Extending geovctrs • geovctrs

The geovctrs package was designed from the ground up to be extensible. The package itself does little, but provides S3 classes and generics you can use to make processing functions and/or geometry classes that “just work” with the tidyverse and other geometry packages. There are three types of extensibility covered in this vignette: extracting functions, transforming functions, and new geometry classes.
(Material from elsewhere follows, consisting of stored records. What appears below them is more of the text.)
(* ===== verification/Cdn.v ===== *)
(** * telegram/downloader: files on a CDN

    Model of src/telegram/downloader master.go, cdn.go, cdn_plan.go,
    cdn_state_machine.go, cdn_verify.go and of retryRequest (retry.go): the download
    schema that starts at the master data center and follows a redirection to a CDN,
    decrypts what the CDN sends and checks it against hashes.  The state is the one of
    the schema, with the events it reports, and the one of the servers.  The servers
    are a record of operations on their own state.  One goroutine runs at a time: the
    locks of the schema are left out, and with them the sharing of a window load
    between goroutines.  The block cipher of AES is a parameter. *)
From S2P Require Import Prelude Tgerr Hash Keys Exchange Tg Download.
From coqutil Require Z.BitOps.

(** ** client.go, master.go *)

(** upload.file, upload.fileCdnRedirect; upload.cdnFile, upload.cdnFileReuploadNeeded.
    The third constructor is any other type. *)
Inductive UploadFileClass : Type :=
| UploadFile (Bytes : list byte) (Type_ : Z) | UploadFileCDNRedirect (r : FileCDNRedirect) | UploadFileOther.
Inductive UploadCDNFileClass : Type :=
| UploadCDNFile (Bytes : list byte) | UploadCDNFileReuploadNeeded (RequestToken : list byte) | UploadCDNFileOther.
Lemma inv_confirm s i q : big_inv s -> bg_senders s !! i = Some (Confirming q) ->
  let '(st, u) := confirm (p_id q) (zlen (p_buf q)) (bg_upload s) in big_inv (bg_set_sender i (Reporting st) (bg_set_upload u s)).
Proof.
  intros [Hsame Hk Hr Ht Hl Hs Hth Hf Hg] Hi. unfold confirm, confirmLocked. split; simpl; try done.
  - by rewrite length_insert.
  - intros e [?|?]%elem_of_insert; [done|by eapply Hf].
  - intros He. pose proof (Hg He) as Hgood. pose proof (saved_sizes s Hgood (proj1 Hk)) as Hle.
    destruct Hgood as [Hparts Htot Hex Hby]. split; simpl; try done.
    + pose proof (flat_map_insert pending _ i (Reporting (mkProgress (id (bg_upload s)) (name (bg_upload s)) (p_id q) (partSize (bg_upload s))
         (i64 (confirmedBytes (bg_upload s) + zlen (p_buf q))) (totalBytes (bg_upload s)))) _ Hi) as Hins. simpl in Hins. by rewrite Hins.
    + intros e [?|?]%elem_of_insert; [done|by eapply Hex].
    + rewrite (zsum_insert _ _ _ _ _ Hi). cbn [confirming].
      assert (zlen (p_buf q) <= zsum (map confirming (bg_senders s))) as Hq.
      { apply (zsum_elem confirming _ i (Confirming q)); [intros []; simpl; try lia; apply zlen_nonneg|done]. }
      pose proof (zlen_nonneg (p_buf q)). rewrite swrap_id; [lia|lia|]. unfold is_signed. change (2 ^ (64 - 1)) with (2 ^ 63). lia.
Qed.

(** *** Steps of the reader *)

(** The reader moves on, and closes the channel when [c]. *)
Definition moved (u : Upload) (m : Z) (r : rpc) (c : bool) (s : bigState) : bigState :=
  mkBig u m r (bg_queue s) (c || bg_closed s) (bg_senders s) (bg_error s) (bg_parent s) (bg_saved s) (bg_progress s).

Lemma inv_moved u m r c s : big_inv s -> same_upload u0 u -> sentParts u = sentParts (bg_upload s) ->
  confirmedBytes u = confirmedBytes (bg_upload s) -> total_ok (totalParts u) ->
  (zlen file < sentParts u * p \/ (exists q, r = Offering q true) -> totalParts u = final_total) ->
  reader_ok (moved u m r c s) -> big_inv (moved u m r c s).
Proof.
  intros [Hsame Hk Hr Ht Hl Hs Hth Hf Hg] Hu Hsp Hcb Htu Hlu Hru. split; simpl; try done; [by rewrite Hsp|].
  intros He. destruct (Hg He) as [Hparts Htot Hex Hby]. split; simpl; [by rewrite Hsp|done| |by rewrite Hcb].
  intros e Hin. destruct (Hex e Hin) as [Hq Hc]. split; [done|]. rewrite Hc. by destruct c.
Qed.

Lemma inv_reader_fail s u e : big_inv s -> same_upload u0 u -> sentParts u = sentParts (bg_upload s) ->
  totalParts u = totalParts (bg_upload s) -> bg_closed s = false ->
  big_inv (reader_exit (Some e) (bg_set_upload u s)).
Proof.
  intros [Hsame Hk Hr Ht Hl Hs Hth Hf Hg] Hu Hsp Htp Hc.
  assert (bg_error (reader_exit (Some e) (bg_set_upload u s)) <> None) as He by (simpl; by destruct (bg_error s)).
  split; simpl; try done.
  - by rewrite Hsp.
  - by rewrite Htp.
  - rewrite Hsp, Htp. intros [?|[? ?]]; [apply Hl; by left|done].
Qed.

Lemma open_reader s : big_inv s -> (forall e, bg_reader s <> RExited e) -> bg_closed s = false.
Proof.
  intros Hinv Hne. pose proof (bi_reader _ Hinv) as Hr. unfold reader_ok in Hr.
  destruct (bg_reader s) as [|? []|e]; [naive_solver..|]. by destruct (Hne e).
Qed.

(** What the reader reads. *)
Lemma read_cases s got err r : big_inv s -> bg_reader s = Reading ->
  ReadFull (partSize (bg_upload s)) (from (bg_upload s)) = (got, err, r) ->
  let k := sentParts (bg_upload s) in
  got = nth_part p file k /\ r = mkStream (drop (Z.to_nat ((k + 1) * p)) file) EOF /\
  ((err = None /\ (k + 1) * p <= zlen file /\ zlen got = p) \/ (err = Some EOF /\ k * p = zlen file) \/
   (err = Some ErrUnexpectedEOF /\ k * p < zlen file < (k + 1) * p /\ zlen got = zlen file - k * p)).
Proof.
  intros Hinv Hread. destruct (bi_same _ Hinv) as (_ & _ & -> & _). pose proof (bi_reader _ Hinv) as Hr. unfold reader_ok in Hr.
  rewrite Hread in Hr. destruct Hr as (-> & _ & Hkp & _). pose proof (bi_k _ Hinv) as Hk. set (k := sentParts (bg_upload s)) in *.
  unfold ReadFull. cbn [incoming ending]. fold (nth_part p file k). pose proof (zlen_nth_part p file k ltac:(lia) ltac:(lia)) as Hz.
  assert (drop (Z.to_nat p) (drop (Z.to_nat (k * p)) file) = drop (Z.to_nat ((k + 1) * p)) file) as ->.
  { rewrite drop_drop. f_equal. rewrite Z.mul_add_distr_r, Z2Nat.inj_add by nia. lia. }
  destruct (Z.eqb_spec (zlen (nth_part p file k)) p); [|destruct (Z.eqb_spec (zlen (nth_part p file k)) 0); [|rewrite decide_True by done]];
    intros [= <- <- <-]; (split; [done|]; split; [done|]).
  - left. split; [done|]. split; [|done]. lia.
  - right. left. split; [done|]. lia.
  - right. right. split; [done|]. lia.
Qed.

Lemma last_number k : 0 <= k -> k * p < zlen file <= (k + 1) * p -> n = k + 1.
Proof. intros Hk Hb. pose proof n_bounds. nia. Qed.

Lemma inv_read s got r : big_inv s -> bg_reader s = Reading ->
  ReadFull (partSize (bg_upload s)) (from (bg_upload s)) = (got, None, r) ->
  big_inv (bg_set_reader (set_from r (bg_upload s)) (bg_stream s + zlen got)
             (Offering (mkPart (sentParts (bg_upload s)) got) false) s).
Proof.
  intros Hinv Hread Hrf. pose proof (open_reader s Hinv ltac:(by rewrite Hread)) as Hopen.
  destruct (read_cases s got None r Hinv Hread Hrf) as (-> & -> & [(_ & Hle & Hz)|[[? _]|[? _]]]); [|done..].
  pose proof (bi_reader _ Hinv) as Hr. unfold reader_ok in Hr. rewrite Hread in Hr. destruct Hr as (_ & Hst & _ & _).
  apply (inv_moved _ _ _ false); simpl; try done; try apply Hinv.
  - intros [Hb|[q ?]]; [|done]. apply (bi_last _ Hinv). by left.
  - unfold reader_ok. simpl. rewrite Hst, Hz. split_and!; try done; lia.
Qed.
#[export] Program Instance obfs_reliable : Reliable (Obfuscated2 C) (H := obfs_rw aes_block) := {|
  rel_wf := obfs_wf; rel_fits b := forall x, length x = length b -> rel_fits x;
  rel_sent := obfs_sent; rel_coming := obfs_coming |}.
Next Obligation.
  intros [r c ok] b (Hwf & k & Hk & Hpos) Hfit. simpl in *. subst ok. unfold obfs_Write. simpl.
  destruct (rel_write c (xor_at (encrypt k) (ct_pos (encrypt k)) b) Hwf) as (c' & Hw & Hwf' & Hs & Hc).
  { apply Hfit, length_xor_at. }
  rewrite Hw. eexists. split; [done|]. unfold obfs_wf, obfs_sent, obfs_coming. simpl. rewrite Hs, Hc.
  rewrite length_app, length_xor_at. split_and!; try done.
  - eexists. split; [done|]. simpl. lia.
  - rewrite xor_at_advance. replace (length (rel_sent c) + length b - (ct_pos (encrypt k) + length b))%nat
      with (length (rel_sent c) - ct_pos (encrypt k))%nat by lia.
    rewrite drop_app_le by lia. rewrite xor_at_app, length_drop.
    replace (0 + (length (rel_sent c) - (length (rel_sent c) - ct_pos (encrypt k))))%nat with (ct_pos (encrypt k)) by lia.
    by rewrite xor_at_twice.
Qed.
Next Obligation.
  intros [r c ok] n (Hwf & k & Hk & Hpos) Hn Hne. simpl in *. subst ok. unfold obfs_coming in Hne. simpl in Hne.
  destruct (rel_read c n Hwf Hn) as (b & c' & Hr & Hwf' & Hb & Hle & Hc & Hs).
  { intros E. rewrite E in Hne. done. }
  unfold obfs_Read. simpl. rewrite Hr. 
  destruct (nil_or_cons b) as [->|Hb0]; [done|]. replace (zlen b >? 0) with true by lia.
  eexists _, _. split; [done|]. unfold obfs_wf, obfs_sent, obfs_coming. simpl. rewrite Hs, Hc. split_and!; try done.
  - by eexists.
  - intros E. apply Hb. apply nil_length_inv. by rewrite <- (length_xor_at (decrypt k) (ct_pos (decrypt k))), E.
  - unfold zlen. rewrite length_xor_at. done.
  - rewrite xor_at_app. done.
Qed.
End ObfsReliable.

(** ** The handshake of obfuscated2 *)

Section Session.
Context (aes_block : list byte -> list byte -> list byte).
Abbreviation xor_at := (xor_at aes_block).

(** Randomness: blocks that are skipped, and one that is used. *)
Definition randomness (r : Stream) (init : list byte) : Prop :=
  exists bads rest, incoming r = concat bads ++ init ++ rest /\ Forall (fun b => zlen b = 64 /\ bad_init b = true) bads /\
    zlen init = 64 /\ bad_init init = false.

Lemma generateInit_ok r init : randomness r init -> exists r', generateInit r = (Ok init, r').
Proof.
  intros (bads & rest & Hin & Hbad & Hz & Hgood). unfold generateInit.
  assert (length bads < S (length (incoming r)))%nat as Hf.
  { rewrite Hin, length_app. assert (length bads <= length (concat bads))%nat; [|lia]. clear -Hbad.
    induction Hbad as [|b bads [Hb _] _ IH]; simpl; [lia|]. rewrite length_app. unfold zlen in Hb. lia. }
  revert Hin Hf. destruct r as [inc e]. cbn [incoming]. generalize (S (length inc)). intros fuel. revert inc fuel.
  induction Hbad as [|b bads [Hb Hbb] _ IH]; intros inc fuel Hin Hf; (destruct fuel as [|fuel]; [lia|]); cbn [init_loop]; unfold bind; rewrite Hin.
  - cbn [concat app]. rewrite must_read_app by done. rewrite Hgood. by eexists.
  - cbn [concat]. rewrite <- app_assoc, must_read_app by done. rewrite Hbb. apply IH; [done|]. simpl in Hf. lia.
Qed.

Lemma init_loop_good fuel r init r' : init_loop fuel r = (Ok init, r') -> zlen init = 64 /\ bad_init init = false.
Proof.
  revert r. induction fuel as [|fuel IH]; intros r; cbn [init_loop]; [done|]. intros Hb. apply bind_inv_ok in Hb as (b & r1 & Hr & Hb).
  apply must_read_inv in Hr as (_ & Hz & _); [|lia]. destruct (bad_init b) eqn:Ebad; [by eapply IH|]. injection Hb as -> ->. done.
Qed.

Lemma slice_prefix (a b : list byte) lo hi : 0 <= lo <= hi -> hi <= zlen a -> slice lo hi (a ++ b) = slice lo hi a.
Proof.
  intros Hlo Hhi. unfold slice, zlen in *. rewrite drop_app_le by lia. rewrite take_app_le; [done|]. rewrite length_drop. lia.
Qed.

(** The streams depend on the first 56 bytes. *)
Lemma createStreams_prefix a b b' secret : zlen a = 56 -> createStreams (a ++ b) secret = createStreams (a ++ b') secret.
Proof.
  intros Ha. unfold createStreams, getDecryptInit. by rewrite !(slice_prefix a) by lia.
Qed.

Definition secret_ok (secret : list byte) : Prop := zlen secret = 0 \/ 16 <= zlen secret.

Lemma createStreams_ok init secret : zlen init = 64 -> secret_ok secret -> exists e d,
  createStreams init secret = Ok (e, d) /\ ct_pos e = 0%nat /\ ct_pos d = 0%nat.
Proof.
  intros Hz Hs. unfold createStreams, createCTR.
  replace ((0 <? zlen secret) && (zlen secret <? 16)) with false by (unfold secret_ok in Hs; lia).
  assert (forall key, zlen key = 32 -> aes_NewCipher (if 0 <? zlen secret then sha256 (key ++ slice 0 16 secret) else key) = None) as Hkey.
  { intros key Hk. unfold aes_NewCipher. rewrite bool_decide_true; [done|]. right. right. destruct (0 <? _); [apply zlen_sha256|done]. }
  assert (zlen (getDecryptInit init) = 48) as Hrev
    by (unfold getDecryptInit, zlen; rewrite length_rev; fold (zlen (slice 8 56 init)); rewrite zlen_slice; lia).
  rewrite !Hkey by (rewrite zlen_slice; lia). by eexists _, _.
Qed.

(** The header, and what it means to who reads it. *)
Lemma generateKeys_ok r init protocol secret dc : randomness r init -> secret_ok secret -> zlen protocol = 4 ->
  exists e d k r', createStreams init secret = Ok (e, d) /\ ct_pos e = 0%nat /\ ct_pos d = 0%nat /\
    generateKeys aes_block protocol secret dc r = (Ok k, r') /\ encrypt k = advance 64 e /\ decrypt k = d /\
    zlen (header k) = 64 /\ createStreams (header k) secret = Ok (e, d) /\ take 56 (header k) = take 56 init /\
    drop 56 (xor_at e 0 (header k)) = protocol ++ le_split 2 (uwrap 16 dc) ++ drop 62 init.
Proof.
  intros Hr Hs Hp. destruct (generateInit_ok r init Hr) as [r' Hgen]. destruct Hr as (_ & _ & _ & _ & Hz & _).
  destruct (createStreams_ok init secret Hz Hs) as (e & d & Hcs & He & Hd).
  set (tail := protocol ++ le_split 2 (uwrap 16 dc) ++ drop 62 init).
  assert (zlen (take 56 init) = 56) as Ha by (unfold zlen in *; rewrite length_take; lia).
  assert (zlen tail = 8) as Ht by (subst tail; rewrite !zlen_app, zlen_le_split; unfold zlen in *; rewrite length_drop; lia).
  assert (length (take 56 init) = 56%nat) as Ha' by (unfold zlen in Ha; lia).
  assert (slice 56 64 (xor_at e 0 (take 56 init ++ tail)) = xor_at e 56 tail) as Hsl.
  { rewrite xor_at_app, Ha'. unfold slice. rewrite drop_app_length' by (by rewrite length_xor_at).
    apply take_ge. rewrite length_xor_at. unfold zlen in Ht. change (Z.to_nat (64 - 56)) with 8%nat. lia. }
  exists e, d, (mkKeys (take 56 init ++ xor_at e 56 tail) (advance 64 e) d), r'. split_and!; try done.
  - unfold generateKeys, bind, lift. rewrite Hgen, Hcs. unfold XORKeyStream. rewrite He.
    rewrite <- Hsl. fold tail. rewrite take_app_length' by done. unfold ret. do 3 f_equal.
    unfold advance. f_equal. rewrite length_app. unfold zlen in *. lia.
  - cbn [header]. rewrite zlen_app. unfold zlen in *. rewrite length_xor_at. lia.
  - cbn [header]. rewrite <- (take_drop 56 init) in Hcs. rewrite <- Hcs. by apply createStreams_prefix.
  - cbn [header]. by rewrite take_app_length' by done.
  - cbn [header]. rewrite xor_at_app, Ha'. rewrite drop_app_length' by (by rewrite length_xor_at). by rewrite xor_at_twice.
Qed.

#[local] Instance orw {C} {rw : ReadWriter C} : ReadWriter (Obfuscated2 C) := obfs_rw aes_block.
#[local] Instance orel {C} {rw : ReadWriter C} {rel : Reliable C} : Reliable (Obfuscated2 C) := obfs_reliable aes_block.

(** The server reads the header. *)
Lemma Accept_ok {C} {rw : ReadWriter C} {rel : Reliable C} r init protocol secret dc k e d c cipher :
  createStreams (header k) secret = Ok (e, d) -> ct_pos e = 0%nat -> zlen (header k) = 64 -> zlen protocol = 4 ->
  randomness r init -> drop 56 (xor_at e 0 (header k)) = protocol ++ le_split 2 (uwrap 16 dc) ++ drop 62 init ->
  rel_wf c -> rel_coming c = header k ++ cipher ->
  exists c', Accept aes_block secret c = (Ok (mkKeys [] d (advance 64 e), mkMetadata protocol (uwrap 16 dc)), c') /\
    rel_wf c' /\ rel_coming c' = cipher /\ rel_sent c' = rel_sent c.
Proof.
  intros Hcs He Hz Hp (_ & _ & _ & _ & Hzi & _) Hd Hwf Hc. unfold Accept, bind.
  destruct (ReadFull_ok 64 (header k) cipher c Hwf Hc Hz) as (c' & Hr & Hwf' & Hc' & Hs').
  rewrite Hr. unfold lift. rewrite Hcs. unfold XORKeyStream, ret. rewrite He. exists c'. split; [|done]. do 2 f_equal.
  assert (forall lo hi, 56 <= lo -> slice lo hi (xor_at e 0 (header k)) = slice (lo - 56) (hi - 56) (drop 56 (xor_at e 0 (header k)))) as Hsl.
  { intros lo hi Hlo. unfold slice. rewrite drop_drop. f_equal; [lia|]. f_equal. lia. }
  rewrite !Hsl, Hd by lia. change (60 - 56) with 4. change (56 - 56) with 0. change (62 - 56) with 6.
  rewrite slice_0_app by done. f_equal.
  - f_equal. unfold advance. f_equal. unfold zlen in Hz. lia.
  - f_equal. unfold slice. rewrite drop_zlen_app by done. change (Z.to_nat (6 - 4)) with 2%nat.
    rewrite take_app_length' by (by rewrite length_le_split). apply le_combine_split_unsigned. apply uwrap_range. lia.
Qed.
To start, we’ll load the package and define a vector of geometries to use as examples.

library(geovctrs)
library(tibble)

geometries <- wkt(
  c(
    "POINT (0 0)", 
    "LINESTRING (10 12, -11 2)",
    "POLYGON ((-5 -5, 5 -5, 5 5, -5 5, -5 -5))"
  )
)

geo_bbox(geometries)
#> <geovctrs_rect[1]>
#> [1] (-11 -5...10 12)

Extracting functions

Extracting functions take a vector of geometries and provide some kind of information for each feature. Examples from the geovctrs package include geo_geometry_type() and geo_has_z(): all of these take a vector of geometries and return a vector of the same size as the input (note that the “size” of a data frame is the number of rows, after vctrs::vec_size()).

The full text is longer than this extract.